OPINIóN
Actualizado 04/09/2017
Redacción
La templanza ha sido alabada por los pensadores de todos los siglos. Según Cicerón, "la templanza es un dominio firme y moderado de la razón en su tendencia al placer y a otros impulsos menos rectos del espíritu". Para San Agustín, "la templanza es aquella virtud del alma que modera y reprime el deseo de aquellas cosas que se apetecen desordenadamente". Y Quevedo pudo añadir que "Mucho peligro corre todo lo que templanza no tiene".
Sin embargo, en épocas de prosperidad la templanza es una virtud olvidada. Hasta su mismo nombre suena extraño. La renuncia a los placeres de la comida y de la bebida, del juego y del sexo resulta ridícula frente a las plagas de la violencia y la mentira, el robo y la corrupción, el abuso de los niños y la degradación del medio ambiente,
Ante horrores como el del terrorismo, la virtud de la templanza parece un ideal narcisista y puritano para pequeños burgueses. Sin embargo, la templanza debería evocar más el temple de los metales pasados por el fuego que la inofensiva tibieza de la leche "templadita". Al menos, eso cabría esperar.

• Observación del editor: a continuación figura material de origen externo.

Lemma report_success (w : world) (d : list (string * pyval)) (token : pyval) :
  lookup "access_token" d = Some token ->
  account_is_dict d = true ->
  pyperclip_copy w token <> Fails Interrupt ->
  fst (report w (VDict d)) = Returns token.
Proof.
  destruct w as [ctor copy]. unfold account_is_dict. cbn [pyperclip_copy].
  intros H A C.
  unfold report, copy_to_clipboard, print_export_commands,
    bind, try_except, invoke, lift, ret, print, sys_exit.
  settle.
Qed.

Lemma report_returns_token (w : world) (result token : pyval) :
  fst (report w result) = Returns token ->
  exists d, result = VDict d /\ lookup "access_token" d = Some token.
Proof.
  open_world w. open_values. intros H.
  (run_cases; eexists; (split; [reflexivity | congruence])).
Qed.

Lemma report_exit_code (w : world) (result : pyval) (code : Z) :
  fst (report w result) = Raises (SystemExit code) ->
  code = 1%Z /\ contains "access_token" result = Returns false.
Proof.
  open_world w. open_values. intros H.
  (run_cases; which_fault; cbn in *; try congruence; split; congruence).
Qed.

Lemma report_without_token (w : world) (result : pyval) :
  contains "access_token" result <> Returns true ->
  fst (report w result) = Raises (SystemExit 1) \/
  exists e, fst (report w result) = Raises (Exception e).
Proof.
  open_world w. open_values. intros H.
  (run_cases; which_fault; cbn in *; try congruence;
        try (left; reflexivity); right; eexists; reflexivity).
Qed.

Lemma acquisitions_report (w : world) (result : pyval) :
  acquisitions (snd (report w result)) = [].
Proof. open_world w. settle. Qed.

Lemma report_interrupted (w : world) (result : pyval) (c : call) :
  In (Call c (Some Interrupt)) (snd (report w result)) ->
  fst (report w result) = Raises KeyboardInterrupt.
Proof. open_world w. intros H. settle. Qed.

Lemma report_call_is_clipboard (w : world) (result : pyval) (c : call) (f : option fault) :
  In (Call c f) (snd (report w result)) ->
  exists token, c = ClipboardCopy token /\ subscript result "access_token" = Returns token.
Proof.
  open_world w. open_values. intros H.
  (run_cases; which_event; eexists; (split; reflexivity)).
Qed.

(** *** The whole run *)

(** The log of a run is the log of the acquisition followed by lines and
    calls that acquire nothing: the classification and the last word of
    the [__main__] block. *)
Lemma output_after_acquire (w : world) :
  exists rest, output w = snd (acquire w) ++ rest /\ acquisitions rest = [].
Proof.
  unfold output. rewrite main_cases.
  destruct (fst (acquire w)) as [result | e] eqn:A.
  - rewrite (get_token_returns _ _ A). cbn [fst snd].
    pose proof (acquisitions_report w result) as R.
    destruct (fst (report w result)) as [token | [ | code | x]]; cbn [snd];
      rewrite <- ?app_assoc; eexists; (split; [reflexivity |]);
      rewrite ?acquisitions_app, R; reflexivity.
  - rewrite (get_token_raises _ _ A). cbn [fst snd].
    destruct e as [ | code | x];
      [exists [cancelled] | exists [] | exists [crashed x]];
      rewrite ?app_nil_r; split; reflexivity.
Qed.

Lemma acquisitions_output (w : world) :
  acquisitions (output w) = acquisitions (snd (acquire w)).
Proof.
  destruct (output_after_acquire w) as (rest & E & R).
  now rewrite E, acquisitions_app, R, app_nil_r.
Qed.


(** Where an event of the log comes from. *)
Lemma output_in (w : world) (e : event) :
  In e (output w) ->
  In e (snd (acquire w)) \/
  (exists result, fst (acquire w) = Returns result /\ In e (snd (report w result))) \/
  e = cancelled \/ exists x, e = crashed x.
Proof.
  unfold output. rewrite main_cases.
  destruct (fst (acquire w)) as [result | x] eqn:A.
  - rewrite (get_token_returns _ _ A). cbn [fst snd].
    destruct (fst (report w result)) as [token | [ | code | x]]; cbn [snd];
      rewrite ?in_app_iff; cbn [In]; intros H;
      repeat match goal with H : _ \/ _ |- _ => destruct H as [H | H] end;
      eauto; contradiction.
  - rewrite (get_token_raises _ _ A). cbn [fst snd].
    destruct x as [ | code | x]; cbn [snd]; rewrite ?in_app_iff; cbn;
      intuition eauto.
Qed.

Lemma status_cases (w : world) :
  status w =
  match fst (get_token w) with
  | Returns _ => 0
  | Raises (SystemExit code) => code
  | Raises _ => 1
  end%Z.
Proof.
  unfold status. rewrite main_cases.
  destruct (fst (get_token w)) as [token | [ | code | e]]; reflexivity.
Qed.

Lemma get_token_exit_code (w : world) (code : Z) :
  fst (get_token w) = Raises (SystemExit code) ->
  code = 1%Z /\
  exists result, fst (acquire w) = Returns result /\
                 contains "access_token" result = Returns false.
Proof.
  destruct (fst (acquire w)) as [result | e] eqn:A.
  - rewrite (get_token_returns _ _ A). cbn [fst]. intros H.
    apply report_exit_code in H. destruct H. eauto.
  - rewrite (get_token_raises _ _ A). cbn [fst]. intros H.
    exfalso. apply (acquire_never_exits w code). congruence.
Qed.

(** *** The attempts of a run *)

Lemma acquire_attempts_shape (w : world) :
  attempts_shape (acquisitions (snd (acquire w))).
Proof. open_world w. run_cases; constructor. Qed.

Lemma acquire_launches_interactive (w : world) :
  launches_interactive (snd (acquire w)) = falls_back w.
Proof. open_world w. unfold launches_interactive. settle. Qed.


Lemma interactive_in_acquisitions (l : list event) :
  existsb is_interactive (acquisitions l) = existsb is_interactive l.
Proof.
  induction l as [| e l IH]; [reflexivity |]. unfold acquisitions in *. cbn.
  destruct (is_silent e) eqn:S, (is_interactive e) eqn:I; cbn;
    rewrite ?S, ?I, ?IH; reflexivity.
Qed.

Lemma silent_in_acquisitions (l : list event) :
  filter is_silent (acquisitions l) = filter is_silent l.
Proof.
  induction l as [| e l IH]; [reflexivity |]. unfold acquisitions in *. cbn.
  destruct (is_silent e) eqn:S, (is_interactive e) eqn:I; cbn;
    rewrite ?S, ?I, ?IH; reflexivity.
Qed.

Lemma interactive_filter_acquisitions (l : list event) :
  filter is_interactive (acquisitions l) = filter is_interactive l.
Proof.
  induction l as [| e l IH]; [reflexivity |]. unfold acquisitions in *. cbn.
  destruct (is_silent e) eqn:S, (is_interactive e) eqn:I; cbn;
    rewrite ?S, ?I, ?IH; reflexivity.
Qed.



Lemma acquisitions_nil_after (l pre post : list event) (e : event) :
  acquisitions l = [] -> l = pre ++ e :: post -> acquisitions post = [].
Proof.
  intros N ->. rewrite acquisitions_app in N.
  apply app_eq_nil in N as [_ N]. unfold acquisitions in *. cbn in N.
  destruct (is_silent e || is_interactive e); [discriminate | assumption].
Qed.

Hay que rescatar el valor de esta virtud. La templanza es la virtud de los hombres y mujeres que viven la austeridad, no como una carga sino como una liberación. Es la virtud de quienes saben que la dignidad humana no se mide por el tener sino por el ser. La templanza tiene en la renuncia no una mutilación sino un canto de plenitud.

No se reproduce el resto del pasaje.